It should be clear by mid-April if Scottish school meals have been contaminated by horsemeat, according to the Food Standards Agency in Scotland.
Rural affairs secretary Richard Lochhead said this week that he could not yet guarantee that horsemeat had not been used in food served to pupils. He expected to have answers within "the next few days".
However, the results of the FSA's UK-wide authenticity survey will not be available until mid-April, although action would be taken sooner if problems emerged. Public institutions, including schools, are within the scope of the programme.
The FSA in Scotland has also asked all councils to visit approved meat- processing establishments in their areas to conduct a full audit - 229 establishments are involved. It is likely that these inspections will be completed by the end of March, a spokeswoman said.
Both investigations were targeting any establishment providing meals to schools, prisons and hospitals, she stressed.
The growing scandal over the discovery of horsemeat in some supermarket meals, including lasagne and spaghetti bolognaise, initially appeared to implicate suppliers from the continent. But this week two British firms - a slaughterhouse in West Yorkshire and a meat firm near Aberystwyth - came under suspicion.

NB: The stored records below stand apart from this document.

(* ===== verification/Json.v ===== *)
(** * [encoding/json]

    The JSON syntax [encoding/json] accepts, string unquoting and quoting, and
    the struct decoding rules the courier's readers rely on: member names match
    exactly, otherwise under case folding; the last duplicate wins; [null]
    leaves a field as it is; a value of the wrong type fails the decode.  A
    string value keeps its raw bytes, since the routing rule judges the raw
    form. *)
From S2P Require Import Prelude GoBytes.

Inductive json : Type :=
| JNull
| JBool (b : bool)
| JNum (lit : string)
| JStr (raw : string)
| JArr (l : list json)
| JObj (l : list (string * json)).

Definition is_ws (c : ascii) : bool :=
  let z := bv c in (z =? 32) || (z =? 9) || (z =? 10) || (z =? 13).

Fixpoint skip (s : string) : string :=
  match s with
  | EmptyString => ""
  | String c r => if is_ws c then skip r else s
  end.

Definition is_digit (c : ascii) : bool := in_rng 48 57 (bv c).
Definition is_hex (c : ascii) : bool :=
  in_rng 48 57 (bv c) || in_rng 97 102 (bv c) || in_rng 65 70 (bv c).
Definition is_escape (c : ascii) : bool :=
  let z := bv c in
  (z =? 34) || (z =? 92) || (z =? 47) || (z =? 98) || (z =? 102) || (z =? 110) || (z =? 114) || (z =? 116).

(** The raw bytes of a string up to its closing quote, and what follows it. *)
Fixpoint scanStr (s : string) : option (string * string) :=
  match s with
  | EmptyString => None
  | String c r =>
    if bv c =? 34 then Some ("", r)
    else if bv c =? 92 then
      match r with
      | EmptyString => None
      | String d r1 =>
        if is_escape d then
          match scanStr r1 with Some (raw, rest) => Some (String c (String d raw), rest) | None => None end
        else if bv d =? 117 then
          match r1 with
          | String h1 (String h2 (String h3 (String h4 r2))) =>
            if is_hex h1 && is_hex h2 && is_hex h3 && is_hex h4 then
              match scanStr r2 with
              | Some (raw, rest) =>
                Some (String c (String d (String h1 (String h2 (String h3 (String h4 raw))))), rest)
              | None => None
              end
            else None
          | _ => None
          end
        else None
      end
    else if bv c <? 32 then None
    else match scanStr r with Some (raw, rest) => Some (String c raw, rest) | None => None end
  end.

Fixpoint spanDigits (s : string) : string * string :=
  match s with
  | EmptyString => ("", "")
  | String c r =>
    if is_digit c then let '(d, rest) := spanDigits r in (String c d, rest) else ("", s)
  end.

Definition scanFrac (s : string) : option (string * string) :=
  match s with
  | String c r =>
    if bv c =? 46 then
      match spanDigits r with
      | (EmptyString, _) => None
      | (d, rest) => Some (String c d, rest)
      end
    else Some ("", s)
  | EmptyString => Some ("", s)
  end.

Definition scanExp (s : string) : option (string * string) :=
  match s with
  | String c r =>
    if (bv c =? 101) || (bv c =? 69) then
      let '(sign, r') :=
        match r with
        | String d r1 => if (bv d =? 43) || (bv d =? 45) then (String d "", r1) else ("", r)
        | EmptyString => ("", r)
        end in
      match spanDigits r' with
      | (EmptyString, _) => None
      | (d, rest) => Some (String c (sign +:+ d), rest)
      end
    else Some ("", s)
  | EmptyString => Some ("", s)
  end.

Definition scanInt (s : string) : option (string * string) :=
  match s with
  | String c r =>
    if bv c =? 48 then Some (String c "", r)
    else if is_digit c then let '(d, rest) := spanDigits r in Some (String c d, rest)
    else None
  | EmptyString => None
  end.

Definition scanNum (s : string) : option (string * string) :=
  let '(sign, s0) :=
    match s with
    | String c r => if bv c =? 45 then (String c "", r) else ("", s)
    | EmptyString => ("", s)
    end in
  match scanInt s0 with
  | None => None
  | Some (i, s1) =>
    match scanFrac s1 with
    | None => None
    | Some (f, s2) =>
      match scanExp s2 with
      | None => None
      | Some (e, s3) => Some (sign +:+ i +:+ f +:+ e, s3)
      end
    end
  end.

Definition maxNestingDepth : Z := 10000.

(** The value at the front of [s] and what follows it.  No two nested calls
    pass without consuming a byte, so [parse] starts with a fuel of twice the
    input's length plus one. *)
Fixpoint parseValue (fuel : nat) (depth : Z) (s : string) {struct fuel} : option (json * string) :=
  match fuel with
  | O => None
  | S f =>
    match skip s with
    | EmptyString => None
    | String c r =>
      if bv c =? 123 then
        if maxNestingDepth <=? depth then None
        else match skip r with
        | String d r' =>
          if bv d =? 125 then Some (JObj [], r')
          else match parseMembers f (depth + 1) (String d r') with
               | Some (l, rest) => Some (JObj l, rest)
               | None => None
               end
        | EmptyString => None
        end
      else if bv c =? 91 then
        if maxNestingDepth <=? depth then None
        else match skip r with
        | String d r' =>
          if bv d =? 93 then Some (JArr [], r')
          else match parseElems f (depth + 1) (String d r') with
               | Some (l, rest) => Some (JArr l, rest)
               | None => None
               end
        | EmptyString => None
        end
      else if bv c =? 34 then
        match scanStr r with Some (raw, rest) => Some (JStr raw, rest) | None => None end
      else match dropPrefix (String c r) "null" with
      | Some rest => Some (JNull, rest)
      | None =>
        match dropPrefix (String c r) "true" with
        | Some rest => Some (JBool true, rest)
        | None =>
          match dropPrefix (String c r) "false" with
          | Some rest => Some (JBool false, rest)
          | None => match scanNum (String c r) with
                    | Some (lit, rest) => Some (JNum lit, rest)
                    | None => None
                    end
          end
        end
      end
    end
  end
with parseMembers (fuel : nat) (depth : Z) (s : string) {struct fuel} : option (list (string * json) * string) :=
  match fuel with
  | O => None
  | S f =>
    match skip s with
    | String q r =>
      if bv q =? 34 then
        match scanStr r with
        | None => None
        | Some (k, r1) =>
          match skip r1 with
          | String col r2 =>
            if bv col =? 58 then
              match parseValue f depth r2 with
              | None => None
              | Some (v, r3) =>
                match skip r3 with
                | String d r4 =>
                  if bv d =? 125 then Some ([(k, v)], r4)
                  else if bv d =? 44 then
                    match parseMembers f depth r4 with
                    | Some (l, rest) => Some ((k, v) :: l, rest)
                    | None => None
                    end
                  else None
                | EmptyString => None
                end
              end
            else None
          | EmptyString => None
          end
        end
      else None
    | EmptyString => None
    end
  end
with parseElems (fuel : nat) (depth : Z) (s : string) {struct fuel} : option (list json * string) :=
  match fuel with
  | O => None
  | S f =>
    match parseValue f depth s with
    | None => None
    | Some (v, r3) =>
      match skip r3 with
      | String d r4 =>
        if bv d =? 93 then Some ([v], r4)
        else if bv d =? 44 then
          match parseElems f depth r4 with
          | Some (l, rest) => Some (v :: l, rest)
          | None => None
          end
        else None
      | EmptyString => None
      end
    end
  end.
(** Whatever its outcome, the write touches only its own name and temporary
    files. *)
Lemma atomicWrite_same w prefix name encoded n d r d' :
  hasPrefix n prefix = false → n ≠ name →
  atomicWrite w prefix name encoded d = (r, d') → same_at n d d'.
Proof.
  intros Hp Hn. unfold atomicWrite.
  assert (∀ k, hasPrefix k prefix = true → n ≠ k) as Htmp by (intros k Hk ->; congruence).
  destruct (sys _ (createTemp prefix) d) as [[tmp|e] d1] eqn:E.
  - assert (hasPrefix tmp prefix = true) as Hpt.
    { apply sys_ok in E as (d0 & _ & _ & _ & [= <- _]). apply freshName_prefix. }
    apply (sys_same _ _ n) in E; [|intros d0; cbn; apply change_same, Htmp, freshName_prefix].
    destruct (commitTemp w tmp name encoded d1) as [[[]|e] d2] eqn:E2; intros [= <- <-];
      (etransitivity; [exact E|]); apply (commitTemp_same _ _ _ _ n) in E2; auto.
    etransitivity; [exact E2|]. unfold discardTemp. apply osRemove_same. auto.
  - intros [= <- <-]. eapply (sys_same _ _ n); [|exact E].
    intros d0. cbn. apply change_same, Htmp, freshName_prefix.
Qed.

(** Every error of the write is a message. *)
Lemma sys_msg {A} msg (act : dirst → A * dirst) d e d' : sys msg act d = (Err e, d') → e = EMsg msg.
Proof. unfold sys. destruct (next_io d) as [[] d1]; [by intros [= <- _]|]. by destruct (act d1). Qed.

Lemma atomicWrite_msg w prefix name encoded d e d' :
  atomicWrite w prefix name encoded d = (Err e, d') → ∃ msg, e = EMsg msg.
Proof.
  unfold atomicWrite. destruct (sys _ (createTemp prefix) d) as [[tmp|e0] d1] eqn:E.
  2: { intros [= <- _]. apply sys_msg in E. eauto. }
  destruct (commitTemp w tmp name encoded d1) as [[[]|e0] d2] eqn:E2; [done|]. intros [= <- _].
  unfold commitTemp in E2.
  repeat (apply ebind_inv in E2 as [([] & ?s & _ & E2)|(? & E2 & [= <-])]; [|by apply sys_msg in E2; eauto]).
  apply sys_msg in E2. eauto.
Qed.

(** A write that returns without error has its bytes on the disk. *)
Lemma atomicWrite_ok w prefix name encoded d r d' :
  hasPrefix name prefix = false →
  atomicWrite w prefix name encoded d = (Ok r, d') →
  d_log d' = [] ∧ d_dur d' = d_vol d' ∧ durably d' name (File FRegular 384 encoded true).
Proof.
  intros Hp. unfold atomicWrite.
  destruct (sys _ (createTemp prefix) d) as [[tmp|e] d1] eqn:E; [|done].
  apply sys_ok in E as (d0 & _ & _ & _ & E). unfold createTemp in E. injection E as Et Ed.
  assert (tmp ≠ name) as Hne by (intros <-; subst tmp; by rewrite freshName_prefix in Hp).
  destruct (commitTemp w tmp name encoded d1) as [[[]|e] d2] eqn:E2; [|done]. intros [= <- <-].
  eapply (commitTemp_ok _ _ _ _ _ _ _ (File FRegular 384 "" false)) in E2 as (L & D & V); [|done| |done].
  - split; [done|]. split; [done|]. unfold durably. rewrite D, V, L.
    repeat split. intros o Ho. by apply not_elem_of_nil in Ho.
  - subst. cbn. apply lookup_insert_eq.
Qed.

(** A directory whose calls all succeed. *)
Lemma sys_healthy {A} msg (act : dirst → A * dirst) d :
  d_io d = [] → sys msg act d = (Ok (act d).1, (act d).2).
Proof. intros E. unfold sys, next_io. rewrite E. by destruct (act d). Qed.

Lemma change_io name o d : d_io (change name o d) = d_io d.
Proof. done. Qed.
Lemma update_io name g d : d_io (update name g d) = d_io d.
Proof. unfold update. by destruct (d_vol d !! name). Qed.

Lemma atomicWrite_healthy w prefix name encoded d :
  d_io d = [] → ∃ d', atomicWrite w prefix name encoded d = (Ok tt, d').
Proof.
  intros E. unfold atomicWrite. rewrite sys_healthy by done. cbn [createTemp fst snd].
  set (tmp := freshName _ _ _ _). set (d1 := change tmp _ d). assert (d_io d1 = []) as E1 by done.
  unfold commitTemp, syncDirectory, ebind.
  repeat (rewrite sys_healthy; [cbn [fst snd]|]); [by eexists|..]; rewrite ?update_io; try done.
  destruct (d_vol _ !! tmp); rewrite ?change_io, ?update_io; done.
Qed.

(** Every value the name may be found with satisfies [P]. *)
Definition values_at (P : option file → Prop) (n : string) (d : dirst) : Prop :=
  P (d_vol d !! n) ∧ P (d_dur d !! n) ∧ ∀ o, (n, o) ∈ d_log d → P o.

Lemma values_same P n d d' : same_at n d d' → values_at P n d → values_at P n d'.
Proof. intros (V & D & L) (H1 & H2 & H3). unfold values_at. rewrite V. split; [done|]. split; [|auto]. by destruct D as [->| ->]. Qed.

Lemma values_change P n o d : P o → values_at P n d → values_at P n (change n o d).
Proof.
  intros Ho (H1 & H2 & H3). unfold values_at, change. cbn.
  split; [destruct o; [by rewrite lookup_insert_eq|by rewrite lookup_delete_eq]|]. split; [done|].
  intros o' [?|Hin]%elem_of_app; [auto|]. apply list_elem_of_singleton in Hin. congruence.
Qed.

Lemma values_crash (P Q : option file → Prop) n d m :
  (∀ o o', may_leave o o' → P o → Q o') → values_at P n d → crash d m → Q (m !! n).
Proof. intros HP (_ & H2 & H3) Hc. destruct (Hc n) as [H|(o & Ho & H)]; eauto. Qed.

Lemma values_sys {A} P n msg (act : dirst → A * dirst) d r d' :
  (∀ d0, d_vol d0 = d_vol d → values_at P n d0 → values_at P n (act d0).2) →
  values_at P n d → sys msg act d = (r, d') → values_at P n d'.
Proof.
  intros Ha Hv. unfold sys, next_io. destruct (d_io d) as [|b io].
  - specialize (Ha d eq_refl Hv). destruct (act d). by intros [= <- <-].
  - set (d0 := Dir (d_vol d) (d_dur d) (d_log d) io). assert (values_at P n d0) as H0 by exact Hv.
    destruct b; [by intros [= <- <-]|]. specialize (Ha d0 eq_refl H0). destruct (act d0). by intros [= <- <-].
Qed.

Lemma values_update P n tmp g d : n ≠ tmp → values_at P n d → values_at P n (update tmp g d).
Proof. intros Hn. apply values_same. by apply update_same. Qed.

Lemma commitTemp_values w (P : option file → Prop) tmp name encoded d r d' f :
  name ≠ tmp → d_vol d !! tmp = Some f → f_kind f = FRegular → P (Some (File FRegular 384 encoded true)) →
  values_at P name d → commitTemp w tmp name encoded d = (r, d') → values_at P name d'.
Proof.
  intros Hne Hf Hk HP Hv H. unfold commitTemp in H.
  assert (∀ msg g d0 r0 d1, sys msg (λ d, (tt, update tmp g d)) d0 = (r0, d1) →
    values_at P name d0 → values_at P name d1) as Hup.
  { intros msg g d0 r0 d1 Es Hv0. eapply values_sys; [|exact Hv0|exact Es]. intros d2 _. by apply values_update. }
  apply ebind_inv in H as [([] & d1 & H1 & H)|(? & H1 & _)]; apply (Hup _ _ _ _ _ H1) in Hv; [|done].
  apply (sys_update_ok _ _ _ _ _ _ _ H1) in Hf. clear H1.
  apply ebind_inv in H as [([] & d2 & H1 & H)|(? & H1 & _)]; apply (Hup _ _ _ _ _ H1) in Hv; [|done].
  apply (sys_update_ok _ _ _ _ _ _ _ H1) in Hf. clear H1.
  apply ebind_inv in H as [([] & d3 & H1 & H)|(? & H1 & _)]; apply (Hup _ _ _ _ _ H1) in Hv; [|done].
  apply (sys_update_ok _ _ _ _ _ _ _ H1) in Hf. clear H1. cbn in Hf. rewrite Hk in Hf.
  assert (∀ msg d0 r0 d1, sys msg (λ d, (tt, d)) d0 = (r0, d1) → values_at P name d0 → values_at P name d1) as Hid.
  { intros msg d0 r0 d5 Es Hv0. eapply values_sys; [|exact Hv0|exact Es]. done. }
  apply ebind_inv in H as [([] & d4 & H1 & H)|(? & H1 & _)]; apply (Hid _ _ _ _ H1) in Hv; [|done].
  apply sys_ok in H1 as (d3' & V3 & _ & _ & [= <-]). rewrite <-V3 in Hf.
  assert (∀ d0, d_vol d0 = d_vol d3' → values_at P name d0 →
    values_at P name (match d_vol d0 !! tmp with Some f => change name (Some f) (change tmp None d0) | None => d0 end)) as Hren.
  { intros d0 V0 Hv0. rewrite V0, Hf. apply values_change; [done|]. eapply values_same; [|exact Hv0]. by apply change_same. }
  apply ebind_inv in H as [([] & d5 & H1 & H)|(? & H1 & _)].
  - eapply values_same; [by eapply syncDirectory_same|]. eapply values_sys; [|exact Hv|exact H1]. exact Hren.
  - eapply values_sys; [|exact Hv|exact H1]. exact Hren.
Qed.
#[global] Instance queueRecord_eq_dec : EqDecision queueRecord.
Proof. solve_decision. Defined.

Definition queueRecordVersion : Z := 1.
Definition queueFileSuffix : string := ".json".
Definition queueMarkerName : string := ".ori-evidence-queue-v1".
Definition queueTempPrefix : string := ".ori-evidence-queue-tmp-".
Definition holdFilePrefix : string := ".ori-evidence-hold-".
Definition backoffFilePrefix : string := ".ori-evidence-backoff-".

(** [sha256(kind || 0 || payload)], in hexadecimal. *)
Definition artifactID (kind payload : string) : string :=
  sha256Hex (kind +:+ String (bc 0) payload).

Definition payloadDigest (payload : string) : string := "sha256:" +:+ sha256Hex payload.

Definition recordArtifact (r : queueRecord) : QueuedArtifact :=
  MkQueued (qr_ID r) (qr_Type r) (qr_Payload r) (qr_EnqueuedAtMS r).

(** [json.Marshal] and [json.Unmarshal] of a queue record. *)
Definition recordMembers (r : queueRecord) : list (string * json) :=
  [("v", jint (qr_V r)); ("id", jstr (qr_ID r)); ("artifact_type", jstr (qr_Type r));
   ("queue_seq", jint (qr_QueueSeq r)); ("enqueued_at_ms", jint (qr_EnqueuedAtMS r));
   ("payload", JStr (b64Encode (qr_Payload r)))].

Definition encodeRecord (r : queueRecord) : string := print (JObj (recordMembers r)).

Definition recordNames : list string :=
  ["v"; "id"; "artifact_type"; "queue_seq"; "enqueued_at_ms"; "payload"].

Definition setRecord (n : string) (v : json) (r : queueRecord) : queueRecord * bool :=
  let '(MkRecord vv id ty sq at_ pl) := r in
  if decide (n = "v") then let '(x, ok) := setInt v vv in (MkRecord x id ty sq at_ pl, ok)
  else if decide (n = "id") then let '(x, ok) := setStr v id in (MkRecord vv x ty sq at_ pl, ok)
  else if decide (n = "artifact_type") then let '(x, ok) := setStr v ty in (MkRecord vv id x sq at_ pl, ok)
  else if decide (n = "queue_seq") then let '(x, ok) := setInt v sq in (MkRecord vv id ty x at_ pl, ok)
  else if decide (n = "enqueued_at_ms") then let '(x, ok) := setInt v at_ in (MkRecord vv id ty sq x pl, ok)
  else let '(x, ok) := setBytes v pl in (MkRecord vv id ty sq at_ x, ok).

Definition decodeRecord (raw : string) : option queueRecord :=
  decodeStruct recordNames false setRecord (MkRecord 0 "" "" 0 0 "") raw.

(** ** Size bounds (courier.go) *)
Definition maxArtifactBytes : Z := 1048576.

Definition maxRecordOverhead : Z :=
  slen (dq "{'v':1,'id':'") + 64 + slen (dq "','artifact_type':'") +
  slen (dq "','queue_seq':") + 19 + slen (dq ",'enqueued_at_ms':") + 19 +
  slen (dq ",'payload':'") + 4 * ((maxArtifactBytes + 2) / 3) + slen (dq "'}").

Definition maxQueueRecordBytes : Z := maxRecordOverhead + slen ArtifactAnchorRegistration.
Definition maxEvidenceRecordBytes : Z := maxRecordOverhead + slen ArtifactDeliveryEnvelope.
Definition MinDeviceShareItems : Z := 2.
Definition MinDeviceShareBytes : Z := maxQueueRecordBytes + maxEvidenceRecordBytes.

(** ** The queue *)
Record qconfig := MkConfig {
  maxItems : Z; maxBytes : Z; reserved : bool; versioned : gset string;
  configured : option (gset string); shareItems : Z; shareBytes : Z; faultSource : string }.

Record DurableQueue := MkQueue {
  cfg : qconfig;
  entries : gmap string queueRecord;
  holds : gmap string HoldRecord;
  backoffs : gmap string BackoffRecord;
  sizes : gmap string Z;
  order : list string;
  bytes : Z;
  nextSeq : Z;
  laneOf : gmap string LaneKey;
  laneItems : gmap LaneKey Z;
  laneBytes : gmap LaneKey Z;
  deviceItems : gmap string Z;
  deviceBytes : gmap string Z;
  unconfigured : gset string;
  unconfiguredOverflow : bool }.

(** What an operation runs on: the queue, its directory, the fault recorder. *)
Record qst := MkSt { sq : DurableQueue; sd : dirst; sf : Faults.Recorder }.

Definition emptyQueue (c : qconfig) : DurableQueue :=
  MkQueue c ∅ ∅ ∅ ∅ [] 0 1 ∅ ∅ ∅ ∅ ∅ ∅ false.

Definition onDir {A} (m : EM dirst A) : EM qst A := λ s,
  let '(r, d) := m (sd s) in (r, MkSt (sq s) d (sf s)).

Definition note (fault source : string) (failed : bool) (s : qst) : qst :=
  MkSt (sq s) (sd s) (Faults.Note fault source failed (sf s)).

(** [noteStore]: a failure raises store_unavailable, a success leaves it. *)
Definition noteStore {A} (r : res A) (s : qst) : qst :=
  if is_ok r then s else note Faults.StoreUnavailable (faultSource (cfg (sq s))) true s.

Definition writeFileAtomic (name encoded : string) : EM qst unit := λ s,
  let '(r, s') := onDir (writeFileAtomicRaw queueTempPrefix name encoded) s in (r, noteStore r s').

Definition recordFile (id : string) : string := id +:+ queueFileSuffix.

Definition writeRecord (record : queueRecord) (encoded : string) : EM qst unit :=
  writeFileAtomic (recordFile (qr_ID record)) encoded.

Definition setQ (f : DurableQueue → DurableQueue) : EM qst unit := λ s, (Ok tt, MkSt (f (sq s)) (sd s) (sf s)).

(** [recordLane]. *)
Definition recordLane (r : queueRecord) : LaneKey :=
  MkLaneKey (recordDevice (qr_Payload r)) (LaneOf (qr_Type r)).

(** [m[k] += n] on a Go map of integers. *)
Definition bump {K} `{Countable K} (k : K) (n : Z) (m : gmap K Z) : gmap K Z := <[k := default 0 (m !! k) + n]> m.

Definition indexLocked (record : queueRecord) (size : Z) (q : DurableQueue) : DurableQueue :=
  let key := recordLane record in
  let '(MkQueue c en ho ba sz od by_ ns lo li lb di db un ov) := q in
  MkQueue c en ho ba sz od by_ ns (<[qr_ID record := key]> lo) (bump key 1 li) (bump key size lb)
    (bump (lk_Device key) 1 di) (bump (lk_Device key) size db) un ov.

Definition unbump {K} `{Countable K} (k : K) (size : Z) (items sums : gmap K Z) : gmap K Z * gmap K Z :=
  let items' := bump k (-1) items in
  let sums' := bump k (- size) sums in
  if default 0 (items' !! k) <=? 0 then (delete k items', delete k sums') else (items', sums').

Definition unindexLocked (id : string) (size : Z) (q : DurableQueue) : DurableQueue :=
  let '(MkQueue c en ho ba sz od by_ ns lo li lb di db un ov) := q in
  let key := default (MkLaneKey "" LaneEvidence) (lo !! id) in
  let '(li', lb') := unbump key size li lb in
  let '(di', db') := unbump (lk_Device key) size di db in
  MkQueue c en ho ba sz od by_ ns (delete id lo) li' lb' di' db' un ov.

(** [sortOrder]: by queue sequence, ties by identity. *)
Definition seqOf (en : gmap string queueRecord) (id : string) : Z :=
  match en !! id with Some r => qr_QueueSeq r | None => 0 end.

Definition order_le (en : gmap string queueRecord) (a b : string) : Prop :=
  seqOf en a < seqOf en b ∨ (seqOf en a = seqOf en b ∧ String.le a b).

#[global] Instance order_le_dec en : RelDecision (order_le en).
Proof. intros a b. unfold order_le. apply _. Defined.

Definition sortOrder (q : DurableQueue) : DurableQueue :=
  let '(MkQueue c en ho ba sz od by_ ns lo li lb di db un ov) := q in
  MkQueue c en ho ba sz (merge_sort (order_le en) od) by_ ns lo li lb di db un ov.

Currently, only three Scottish local authorities have achieved the Soil Association Scotland's Food for Life catering mark, awarded for using more locally produced, seasonal, healthy and organic food in their school meals - Highland, East Ayrshire and Stirling. A further four authorities, including Fife and North Ayrshire, have applications in the pipeline.
Cordia, which supplies school meals in Glasgow schools, has been assured that all its products are from a reliable source, said a Glasgow City Council spokeswoman.
Meanwhile, samples taken from school meal suppliers for Edinburgh City Council have shown no evidence of a link with the implicated meat companies.